# EXERCISE DETAILS
Which lines should be repeated? Exactly the one containing "(pkg : string)" and every line after it through the end of the entries below.

# DATA PROVIDED
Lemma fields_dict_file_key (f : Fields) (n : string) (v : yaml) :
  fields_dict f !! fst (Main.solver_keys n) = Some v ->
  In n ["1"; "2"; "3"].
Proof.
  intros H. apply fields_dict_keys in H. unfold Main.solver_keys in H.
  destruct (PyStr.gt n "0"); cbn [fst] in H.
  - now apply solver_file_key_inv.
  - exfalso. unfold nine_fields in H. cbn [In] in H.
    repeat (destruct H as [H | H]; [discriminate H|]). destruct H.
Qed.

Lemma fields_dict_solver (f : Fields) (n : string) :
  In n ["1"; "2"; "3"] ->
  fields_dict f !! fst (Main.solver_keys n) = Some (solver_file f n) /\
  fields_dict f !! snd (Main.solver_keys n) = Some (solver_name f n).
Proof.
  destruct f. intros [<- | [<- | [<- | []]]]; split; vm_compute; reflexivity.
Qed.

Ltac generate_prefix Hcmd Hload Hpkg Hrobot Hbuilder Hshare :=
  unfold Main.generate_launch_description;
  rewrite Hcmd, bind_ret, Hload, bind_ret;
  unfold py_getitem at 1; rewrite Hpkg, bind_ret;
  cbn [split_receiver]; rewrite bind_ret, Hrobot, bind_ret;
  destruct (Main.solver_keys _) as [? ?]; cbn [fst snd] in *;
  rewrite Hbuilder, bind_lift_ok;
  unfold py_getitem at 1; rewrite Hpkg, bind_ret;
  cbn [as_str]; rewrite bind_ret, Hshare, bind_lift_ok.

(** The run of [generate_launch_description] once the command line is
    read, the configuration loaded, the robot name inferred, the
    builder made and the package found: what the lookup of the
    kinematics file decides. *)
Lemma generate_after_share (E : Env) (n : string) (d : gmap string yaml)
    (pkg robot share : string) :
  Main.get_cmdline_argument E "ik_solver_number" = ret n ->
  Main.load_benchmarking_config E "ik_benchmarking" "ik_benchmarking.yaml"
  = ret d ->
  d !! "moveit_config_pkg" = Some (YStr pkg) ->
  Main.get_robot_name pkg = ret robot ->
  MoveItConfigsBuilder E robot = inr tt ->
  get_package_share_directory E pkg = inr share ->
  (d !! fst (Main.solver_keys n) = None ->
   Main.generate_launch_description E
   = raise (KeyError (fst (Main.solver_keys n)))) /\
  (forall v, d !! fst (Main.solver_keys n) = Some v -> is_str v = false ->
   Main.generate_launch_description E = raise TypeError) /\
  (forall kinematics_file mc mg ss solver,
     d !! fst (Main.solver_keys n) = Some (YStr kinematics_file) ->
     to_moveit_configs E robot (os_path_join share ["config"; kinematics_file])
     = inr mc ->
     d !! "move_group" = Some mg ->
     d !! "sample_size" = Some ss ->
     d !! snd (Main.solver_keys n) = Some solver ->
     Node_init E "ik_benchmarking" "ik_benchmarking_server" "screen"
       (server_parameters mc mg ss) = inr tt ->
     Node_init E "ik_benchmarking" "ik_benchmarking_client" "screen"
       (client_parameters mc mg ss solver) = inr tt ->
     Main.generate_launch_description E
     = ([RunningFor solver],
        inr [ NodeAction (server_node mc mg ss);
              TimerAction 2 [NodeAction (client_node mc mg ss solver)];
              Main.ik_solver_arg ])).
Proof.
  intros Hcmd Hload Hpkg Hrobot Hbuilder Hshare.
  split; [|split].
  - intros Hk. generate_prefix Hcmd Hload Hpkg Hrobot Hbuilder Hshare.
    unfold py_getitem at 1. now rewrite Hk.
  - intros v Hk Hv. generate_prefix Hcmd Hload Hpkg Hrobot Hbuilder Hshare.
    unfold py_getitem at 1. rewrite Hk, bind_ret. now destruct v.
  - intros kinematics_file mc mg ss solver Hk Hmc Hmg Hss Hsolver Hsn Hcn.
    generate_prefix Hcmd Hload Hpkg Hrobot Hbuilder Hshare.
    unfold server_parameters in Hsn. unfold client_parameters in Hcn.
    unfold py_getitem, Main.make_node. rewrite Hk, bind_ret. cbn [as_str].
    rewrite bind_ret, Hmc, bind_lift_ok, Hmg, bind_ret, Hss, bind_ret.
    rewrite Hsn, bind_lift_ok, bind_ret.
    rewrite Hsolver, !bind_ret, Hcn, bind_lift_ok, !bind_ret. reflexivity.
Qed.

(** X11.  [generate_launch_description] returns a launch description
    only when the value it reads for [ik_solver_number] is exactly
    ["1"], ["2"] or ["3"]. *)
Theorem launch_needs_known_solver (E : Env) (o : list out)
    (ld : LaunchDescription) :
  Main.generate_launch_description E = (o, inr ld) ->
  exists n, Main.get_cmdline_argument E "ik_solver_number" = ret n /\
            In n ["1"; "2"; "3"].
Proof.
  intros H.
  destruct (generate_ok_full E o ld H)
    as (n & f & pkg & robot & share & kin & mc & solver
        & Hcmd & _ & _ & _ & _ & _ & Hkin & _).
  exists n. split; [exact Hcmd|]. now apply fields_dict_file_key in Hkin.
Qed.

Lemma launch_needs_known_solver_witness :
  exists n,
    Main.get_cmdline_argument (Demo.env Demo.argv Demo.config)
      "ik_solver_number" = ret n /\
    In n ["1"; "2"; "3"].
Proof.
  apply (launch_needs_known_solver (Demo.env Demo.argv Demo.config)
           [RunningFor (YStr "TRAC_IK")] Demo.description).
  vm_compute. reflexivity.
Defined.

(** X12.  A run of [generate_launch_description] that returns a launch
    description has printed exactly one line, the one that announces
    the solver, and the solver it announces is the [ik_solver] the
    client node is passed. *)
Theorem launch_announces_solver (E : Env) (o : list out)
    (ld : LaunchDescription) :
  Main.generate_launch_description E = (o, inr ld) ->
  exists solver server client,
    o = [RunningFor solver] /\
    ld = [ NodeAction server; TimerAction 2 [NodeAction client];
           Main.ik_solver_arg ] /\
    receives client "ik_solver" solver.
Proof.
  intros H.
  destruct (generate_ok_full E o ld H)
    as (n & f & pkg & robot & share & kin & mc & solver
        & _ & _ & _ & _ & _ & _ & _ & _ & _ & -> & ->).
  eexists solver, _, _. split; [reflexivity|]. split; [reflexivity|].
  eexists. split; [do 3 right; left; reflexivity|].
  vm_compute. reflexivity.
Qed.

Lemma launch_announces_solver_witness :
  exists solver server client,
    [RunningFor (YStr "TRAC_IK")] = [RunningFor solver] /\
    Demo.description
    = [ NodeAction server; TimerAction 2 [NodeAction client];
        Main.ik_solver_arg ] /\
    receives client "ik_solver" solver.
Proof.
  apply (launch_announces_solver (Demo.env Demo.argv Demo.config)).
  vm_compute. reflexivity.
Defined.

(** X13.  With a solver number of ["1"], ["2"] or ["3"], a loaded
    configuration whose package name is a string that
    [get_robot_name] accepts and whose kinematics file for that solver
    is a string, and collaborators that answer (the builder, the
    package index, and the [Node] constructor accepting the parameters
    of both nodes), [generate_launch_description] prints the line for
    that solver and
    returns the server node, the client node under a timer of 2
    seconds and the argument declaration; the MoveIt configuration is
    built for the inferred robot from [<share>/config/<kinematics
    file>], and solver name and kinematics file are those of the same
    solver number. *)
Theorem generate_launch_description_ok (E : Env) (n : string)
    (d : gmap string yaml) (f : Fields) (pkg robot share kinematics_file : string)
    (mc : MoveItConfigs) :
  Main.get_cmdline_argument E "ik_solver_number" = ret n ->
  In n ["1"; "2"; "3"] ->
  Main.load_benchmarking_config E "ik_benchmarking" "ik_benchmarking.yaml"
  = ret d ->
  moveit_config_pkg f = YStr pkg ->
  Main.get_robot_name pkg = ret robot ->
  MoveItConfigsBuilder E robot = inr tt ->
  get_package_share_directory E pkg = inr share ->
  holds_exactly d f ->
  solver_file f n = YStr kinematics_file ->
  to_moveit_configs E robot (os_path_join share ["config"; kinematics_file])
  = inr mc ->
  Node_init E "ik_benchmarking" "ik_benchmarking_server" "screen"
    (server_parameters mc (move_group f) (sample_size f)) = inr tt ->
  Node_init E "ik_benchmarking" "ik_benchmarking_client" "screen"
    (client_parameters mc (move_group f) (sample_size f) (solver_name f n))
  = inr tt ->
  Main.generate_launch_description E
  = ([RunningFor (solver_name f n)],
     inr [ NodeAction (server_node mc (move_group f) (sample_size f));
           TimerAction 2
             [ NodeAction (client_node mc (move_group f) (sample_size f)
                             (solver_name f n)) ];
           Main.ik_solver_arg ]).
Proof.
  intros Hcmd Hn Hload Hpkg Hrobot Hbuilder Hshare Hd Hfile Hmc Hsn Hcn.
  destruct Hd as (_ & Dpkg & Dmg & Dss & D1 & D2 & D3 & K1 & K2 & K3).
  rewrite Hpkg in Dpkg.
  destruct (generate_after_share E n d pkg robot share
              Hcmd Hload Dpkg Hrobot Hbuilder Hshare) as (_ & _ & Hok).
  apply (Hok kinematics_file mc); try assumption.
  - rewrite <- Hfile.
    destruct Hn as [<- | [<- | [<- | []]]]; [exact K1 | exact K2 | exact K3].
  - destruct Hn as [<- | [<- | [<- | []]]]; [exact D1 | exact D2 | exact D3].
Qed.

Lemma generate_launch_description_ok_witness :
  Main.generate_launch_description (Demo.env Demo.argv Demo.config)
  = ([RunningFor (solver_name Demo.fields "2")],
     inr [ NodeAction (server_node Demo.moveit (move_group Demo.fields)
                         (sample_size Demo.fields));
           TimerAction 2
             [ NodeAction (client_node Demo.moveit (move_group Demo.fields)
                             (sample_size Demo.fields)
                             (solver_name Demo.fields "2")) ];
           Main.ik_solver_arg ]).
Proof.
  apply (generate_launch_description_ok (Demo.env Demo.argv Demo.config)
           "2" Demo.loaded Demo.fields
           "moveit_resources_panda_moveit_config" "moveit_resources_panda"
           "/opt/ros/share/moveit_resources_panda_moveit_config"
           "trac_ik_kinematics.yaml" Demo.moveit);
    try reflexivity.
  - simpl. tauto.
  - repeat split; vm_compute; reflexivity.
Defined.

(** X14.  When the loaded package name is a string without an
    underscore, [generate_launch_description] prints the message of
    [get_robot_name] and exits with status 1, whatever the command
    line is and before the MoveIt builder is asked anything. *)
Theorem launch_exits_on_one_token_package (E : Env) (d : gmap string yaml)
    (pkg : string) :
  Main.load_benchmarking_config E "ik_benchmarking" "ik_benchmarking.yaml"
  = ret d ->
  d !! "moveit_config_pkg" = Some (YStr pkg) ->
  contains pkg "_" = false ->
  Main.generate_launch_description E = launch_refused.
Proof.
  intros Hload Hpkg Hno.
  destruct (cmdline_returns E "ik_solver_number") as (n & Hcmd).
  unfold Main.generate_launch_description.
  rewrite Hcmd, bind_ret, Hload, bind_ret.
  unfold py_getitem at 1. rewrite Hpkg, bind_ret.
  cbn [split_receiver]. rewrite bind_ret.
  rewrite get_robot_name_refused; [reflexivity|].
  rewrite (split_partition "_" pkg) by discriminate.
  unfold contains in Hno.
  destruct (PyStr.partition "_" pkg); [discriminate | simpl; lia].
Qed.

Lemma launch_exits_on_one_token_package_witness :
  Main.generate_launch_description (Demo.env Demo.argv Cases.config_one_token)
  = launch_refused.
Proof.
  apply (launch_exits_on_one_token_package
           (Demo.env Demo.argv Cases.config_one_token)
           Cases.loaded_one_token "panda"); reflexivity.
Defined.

# RESPONSE AREA
    (pkg : string) :
  Main.load_benchmarking_config E "ik_benchmarking" "ik_benchmarking.yaml"
  = ret d ->
  d !! "moveit_config_pkg" = Some (YStr pkg) ->
  contains pkg "_" = false ->
  Main.generate_launch_description E = launch_refused.
Proof.
  intros Hload Hpkg Hno.
  destruct (cmdline_returns E "ik_solver_number") as (n & Hcmd).
  unfold Main.generate_launch_description.
  rewrite Hcmd, bind_ret, Hload, bind_ret.
  unfold py_getitem at 1. rewrite Hpkg, bind_ret.
  cbn [split_receiver]. rewrite bind_ret.
  rewrite get_robot_name_refused; [reflexivity|].
  rewrite (split_partition "_" pkg) by discriminate.
  unfold contains in Hno.
  destruct (PyStr.partition "_" pkg); [discriminate | simpl; lia].
Qed.

Lemma launch_exits_on_one_token_package_witness :
  Main.generate_launch_description (Demo.env Demo.argv Cases.config_one_token)
  = launch_refused.
Proof.
  apply (launch_exits_on_one_token_package
           (Demo.env Demo.argv Cases.config_one_token)
           Cases.loaded_one_token "panda"); reflexivity.
Defined.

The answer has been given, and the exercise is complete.